Это было неосторожно. Повар швырнул шумовку и обернулся к Якобу.
– Как я посмотрю, агент недаром сюда приходил! – крикнул он. – Слишком уж ты заступаешься за этого князя. А ему место на эшафоте, да, да, по нем давно скучает папаша Фредерик, да и по тебе тоже. Вы с этим князем, наверное, снюхались, он тебе платит русским золотом, а ты ему рассказываешь все, что тебе удается узнать...
– А тебе завидно? Ты сам бы охотно нанялся за золото, да тебя никто не берет...
Повар сделал шаг к Якобу. Тот стоял неподвижно, усмехаясь и глядя на повара своими упрямыми, потемневшими вдруг глазами.
– Проваливай! – велел повар. – Проваливай, а то у меня дрожат руки от бешенства. Уходи сейчас же...
– Осел! – сказал Якоб. – Осел, вот ты кто! Старый дурак...
Он вышел из кухни.
Возле дома его никто не поджидал, как бывало в последние дни, и он вздохнул с облегчением.
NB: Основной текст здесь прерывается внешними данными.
(** ** Jumps *)

Definition cancelled : instr unit := b ← gets_m abort; when b (stop []).
(** Each frame starts with no analysis of its code; what is kept is what would
    be computed again. *)
Definition jump_to (pos : Z) : instr unit :=
  c ← gets_m m_contract;
  '(ok, _) ← pure_out (never (validJumpdest (c_Code c) (c_CodeHash c) pos (mkCache None ∅)));
  if negb ok then fail ErrInvalidJump else mod_m (set_pc (u64 (u_Uint64 pos - 1))).
Definition opJump : instr unit := _ ← cancelled; pos ← pop; jump_to pos.
Definition opJumpi : instr unit := _ ← cancelled; pos ← pop; cond ← pop; when (negb (u_IsZero cond)) (jump_to pos).
Definition opJumpdest : instr unit := mret tt.
Definition opPc : instr unit := pc ← gets_m m_pc; push (u_SetUint64 pc).
Definition opMsize : instr unit := mem ← gets_m m_memory; push (u_SetUint64 (mem_Len mem)).
Definition opGas : instr unit := g ← gets_m m_gas; push (u_SetUint64 g).

(** ** Creating and calling *)

(** A frame on the current state. *)
Definition nested {A} (f : stateDB T S → outcome stuck (A * stateDB T S)) : instr A := fun m =>
  match f (m_db m) with
  | Ok (a, s) => (Ok a, set_db s m)
  | Err OutOfFuel => (Err Stuck, m)
  | Panic => (Panic, m)
  end.
Definition read_mem (get : Z → Z → Memory → outcome exn bytes) (offset size : Z) : instr bytes :=
  mem ← gets_m m_memory; pure_out (get (i64 (u_Uint64 offset)) (i64 (u_Uint64 size)) mem).
Definition give_back (gas : Z) : instr unit := mod_m (fun m => set_gas (u64 (m_gas m + gas)) m).
(** What a created contract leaves to its creator. *)
Definition created (word : Z) (res : bytes) (returnGas : Z) (suberr : option vmError) : instr unit :=
  _ ← push word;
  _ ← give_back returnGas;
  mod_m (set_returnData (if bool_decide (suberr = Some ErrExecutionReverted) then res else [])).

Definition opCreate : instr unit :=
  _ ← protect;
  value ← pop; offset ← pop; size ← pop;
  input ← read_mem mem_GetCopy offset size;
  have ← gets_m m_gas;
  let gas := if r_IsEIP150 rules then have - have / 64 else have in
  _ ← mod_m (fun m => set_gas (UseGas have gas).1 m);
  let bigVal := if negb (u_IsZero value) then u_ToBig value else 0 in
  c ← gets_m m_contract;
  '(addr, (res, returnGas, suberr)) ← nested (Create keccak Run rules depth (OfContract c) input gas bigVal);
  let word :=
    if r_IsHomestead rules && bool_decide (suberr = Some ErrCodeStoreOutOfGas) then 0
    else if negb (bool_decide (suberr = None)) && negb (bool_decide (suberr = Some ErrCodeStoreOutOfGas)) then 0
    else u_SetBytes (be_bytes 20 addr) in
  created word res returnGas suberr.

Definition opCreate2 : instr unit :=
  _ ← protect;
  endowment ← pop; offset ← pop; size ← pop; salt ← pop;
  input ← read_mem mem_GetCopy offset size;
  have ← gets_m m_gas;
  let gas := have - have / 64 in
  _ ← mod_m (fun m => set_gas (UseGas have gas).1 m);
  let bigEndowment := if negb (u_IsZero endowment) then u_ToBig endowment else 0 in
  c ← gets_m m_contract;
  '(addr, (res, returnGas, suberr)) ← nested (Create2 keccak Run rules depth (OfContract c) input gas bigEndowment (toHash salt));
  let word := if negb (bool_decide (suberr = None)) then 0 else u_SetBytes (be_bytes 20 addr) in
  created word res returnGas suberr.

(** What a callee leaves to its caller. *)
Definition returned (retOffset retSize : Z) (r : callResult) : instr unit :=
  let '(ret, returnGas, err) := r in
  _ ← push (if bool_decide (err = None) then 1 else 0);
  _ ← when (bool_decide (err = None) || bool_decide (err = Some ErrExecutionReverted)) (set_mem (u_Uint64 retOffset) (u_Uint64 retSize) ret);
  _ ← give_back returnGas;
  mod_m (set_returnData ret).

Definition opCall : instr unit :=
  _ ← pop;
  gas ← gets_m m_callGasTemp;
  addr ← pop; value ← pop; inOffset ← pop; inSize ← pop; retOffset ← pop; retSize ← pop;
  args ← read_mem mem_GetPtr inOffset inSize;
  _ ← when (readOnly && negb (u_IsZero value)) (fail ErrWriteProtection);
  let '(gas, bigVal) := if negb (u_IsZero value) then (u64 (gas + CallStipend), u_ToBig value) else (gas, 0) in
  c ← gets_m m_contract;
  r ← nested (Call keccak Run RequiredGas precompiled_Run rules depth (OfContract c) (toAddress addr) args gas bigVal);
  returned retOffset retSize r.
Definition opCallCode : instr unit :=
  _ ← pop;
  gas ← gets_m m_callGasTemp;
  addr ← pop; value ← pop; inOffset ← pop; inSize ← pop; retOffset ← pop; retSize ← pop;
  args ← read_mem mem_GetPtr inOffset inSize;
  let '(gas, bigVal) := if negb (u_IsZero value) then (u64 (gas + CallStipend), u_ToBig value) else (gas, 0) in
  c ← gets_m m_contract;
  r ← nested (CallCode keccak Run RequiredGas precompiled_Run rules depth (OfContract c) (toAddress addr) args gas bigVal);
  returned retOffset retSize r.
Definition opDelegateCall : instr unit :=
  _ ← pop;
  gas ← gets_m m_callGasTemp;
  addr ← pop; inOffset ← pop; inSize ← pop; retOffset ← pop; retSize ← pop;
  args ← read_mem mem_GetPtr inOffset inSize;
  c ← gets_m m_contract;
  r ← nested (DelegateCall keccak Run RequiredGas precompiled_Run rules depth (OfContract c) (toAddress addr) args gas);
  returned retOffset retSize r.
Definition opStaticCall : instr unit :=
  _ ← pop;
  gas ← gets_m m_callGasTemp;
  addr ← pop; inOffset ← pop; inSize ← pop; retOffset ← pop; retSize ← pop;
  args ← read_mem mem_GetPtr inOffset inSize;
  c ← gets_m m_contract;
  r ← nested (StaticCall keccak Run RequiredGas precompiled_Run rules depth (OfContract c) (toAddress addr) args gas);
  returned retOffset retSize r.

(** ** Ends, logs, pushes *)

Definition opReturn : instr unit := offset ← pop; size ← pop; ret ← read_mem mem_GetPtr offset size; stop ret.
Definition opRevert : instr unit :=
  offset ← pop; size ← pop; ret ← read_mem mem_GetPtr offset size;
  _ ← mod_m (set_returnData ret);
  halt ret (Some ErrExecutionReverted).
Definition opUndefined : instr unit :=
  op ← gets_m (fun m => c_Code (m_contract m) !! Z.to_nat (m_pc m));
  op ← need op;
  fail (ErrInvalidOpCode (b2z op)).
Definition opStop : instr unit := stop [].
Definition opSelfdestruct : instr unit :=
  _ ← protect;
  beneficiary ← pop; a ← gets_m self;
  balance ← on_db (State.GetBalance keccak a);
  _ ← put_db (State.AddBalance keccak (toAddress beneficiary) balance);
  _ ← on_db (Suicide keccak a);
  stop [].

Fixpoint pop_topics (n : nat) : instr (list Z) :=
  match n with O => mret [] | Datatypes.S n => t ← pop; ts ← pop_topics n; mret (toHash t :: ts) end.
Definition makeLog (size : nat) : instr unit :=
  _ ← protect;
  mStart ← pop; mSize ← pop;
  topics ← pop_topics size;
  d ← read_mem mem_GetCopy mStart mSize;
  a ← gets_m self;
  put_db (AddLog (mkLog a topics d (u64 (bc_BlockNumber (e_block env))) 0 0 0 0 false)).

Definition opPush0 : instr unit := push 0.
Definition opPush1 : instr unit :=
  code ← gets_m (fun m => c_Code (m_contract m));
  _ ← mod_m (fun m => set_pc (u64 (m_pc m + 1)) m);
  pc ← gets_m m_pc;
  if pc <? go_len code then b ← need (code !! Z.to_nat pc); push (u_SetUint64 (b2z b)) else push 0.
Definition makePush (size : Z) (pushByteSize : Z) : instr unit :=
  code ← gets_m (fun m => c_Code (m_contract m));
  pc ← gets_m m_pc;
  let codeLen := go_len code in
  let next := i64 (u64 (pc + 1)) in
  let startMin := if next <? codeLen then next else codeLen in
  let endMin := if startMin + pushByteSize <? codeLen then startMin + pushByteSize else codeLen in
  d ← pure_out (slice code startMin endMin);
  _ ← push (u_SetBytes (RightPadBytes d pushByteSize));
  mod_m (set_pc (u64 (pc + size))).
Definition makeDup (size : nat) : instr unit := dup size.
Definition makeSwap (size : nat) : instr unit := swap (size + 1).

(** ** Instruction tables *)

Record operation := mkOperation {
  execute : instr unit;
  constantGas : Z;
  dynamicGas : option (Z → gasM Z);
  minStack : Z;
  maxStack : Z;
  memorySize : option (stm machine exn (Z * bool))
}.
(** An instruction that takes [pops] words and leaves [pushes]. *)
Definition entry (e : instr unit) (gas : Z) (dyn : option (Z → gasM Z)) (pops pushes : Z) (mem : option (stm machine exn (Z * bool))) : operation :=
  mkOperation e gas dyn pops (StackLimit + pops - pushes) mem.
Definition plain (e : instr unit) (gas pops pushes : Z) : operation := entry e gas None pops pushes None.
Definition with_constantGas (gas : Z) (o : operation) : operation := mkOperation (execute o) gas (dynamicGas o) (minStack o) (maxStack o) (memorySize o).
Definition with_dynamicGas (dyn : Z → gasM Z) (o : operation) : operation := mkOperation (execute o) (constantGas o) (Some dyn) (minStack o) (maxStack o) (memorySize o).

(** A table has an entry for each byte. *)
Definition JumpTable : Type := Z → operation.
Definition set_op (k : Z) (o : operation) (jt : JumpTable) : JumpTable := fun i => if i =? k then o else jt i.
Definition reprice (k gas : Z) (jt : JumpTable) : JumpTable := set_op k (with_constantGas gas (jt k)) jt.
Definition remeter (k : Z) (dyn : Z → gasM Z) (jt : JumpTable) : JumpTable := set_op k (with_dynamicGas dyn (jt k)) jt.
По дороге в мелочной лавке подручный трактирщика купил стопу наилучшей бумаги, связку перьев и бутылку водки. На крыльце сырого и гнилого дома, в котором содержался русский резидент князь Хилков, два пристава играли в кости. Якоб вежливо поздоровался и похвалил погоду, но приставы ответили очень коротко и уставились на него так, будто видели его в первый раз.
– Я вам принес презент! – произнес Якоб.
– Можешь сам пить свою водку! – ответил старший пристав.
– Да, можешь сам ее вылакать! – подтвердил второй и отодвинул от себя бутылку, но так, чтобы она не упала с крыльца и не разбилась.
– О! – воскликнул подручный трактирщика. – Разве я в чем-нибудь провинился? Или водка, которую я приношу, недостаточно хороша? Или ее мало?
Оба пристава переглянулись, и тот, что был помоложе, сказал сурово:
– Отнеси обед и проваливай поскорее! Нечего тебе там рассиживаться!
«И эти предупреждены! – подумал Якоб. – Плохи мои дела. Я на свободе последние часы. А уж если схватят – тогда прямо в лапы к папаше Фредерику».
Когда Якоб вошел, Хилков, держа в левой руке потухшую трубку, диктовал секретарю русского посольства Малкиеву:
– Из тамошных граждан купец, мягким товаром торговавший, Козьма Минин...
– Минин, – повторил, макая перо в чернильницу, Малкиев...
Андрей Яковлевич кивнул Якобу и на мгновение задумался, потом продолжил:
– Минин, зовомый Сухорукой, встав посреди народа на площади, говорил к людям: «Видим конечное Русского государства разорение, а помощи ниоткуда не чаем, для того я вам советую и прошу – казну со всех нас до последнего имения собирать»... Написал?
– Поспешаю! – ответил Малкиев.
– До последнего имения собирать, жен и детей закладывать и, казну собрав, полководца нам искать, дабы с ним идти на Москву для очищения сего града нашего от ворога...
Малкиев писал, стоя у конторки, сколоченной из грубых сосновых досок. Хилков был без парика, в камзоле из мягкой кожи, шея была повязана теплым фуляром: князю опять недомогалось, и мешки под глазами сделались еще тяжелее, чем раньше. Было видно, что он совсем расхворался. Пока он диктовал, Якоб думал о том, как трудно будет нынче сказать Андрею Яковлевичу, что он собирается покинуть Стокгольм и что князю придется остаться без его помощи...
– Ну, иди, Малкиев, – сказал князь секретарю, – иди, дружок, много нынче натрудились мы с тобой, отдохни покуда...
Секретарь посольства поклонился, пошел к двери. Его лицо чем-то не понравилось Якобу, он проводил его недоверчивым взглядом и повернулся к Хилкову.
– Откудова сей господин здесь?
– Отпросился ко мне помогать делу моему...
– Знает много?
– Откуда же ему знать, когда он и в летописи не заглядывал. Говорю – я, он пишет. Надо временем, дружок, пользоваться с поспешностью, ибо грозит король упечь нас на сидение в подвал крепости некой в городе Вестерас и будто назначено мне заключение одиночное...
– Одному вам?
– Будто так. Вчерашнего дни был от короля здесь посланец. Именем государя своего Карла Двенадцатого говорил мне различные кумплименты и сулил, коли я лютеранство приму, место при Карле – советником королевским по делам Московии...
– Ну?
– Я ему, в невеселом будучи духе, некое русское ругательство сказал, а как он его не понял, то я то ругательство латинскими литерами начертал и вручил в руки. А нынче уж поутру совсем худо сделалось, сулят мне великий Карлы вашего гнев...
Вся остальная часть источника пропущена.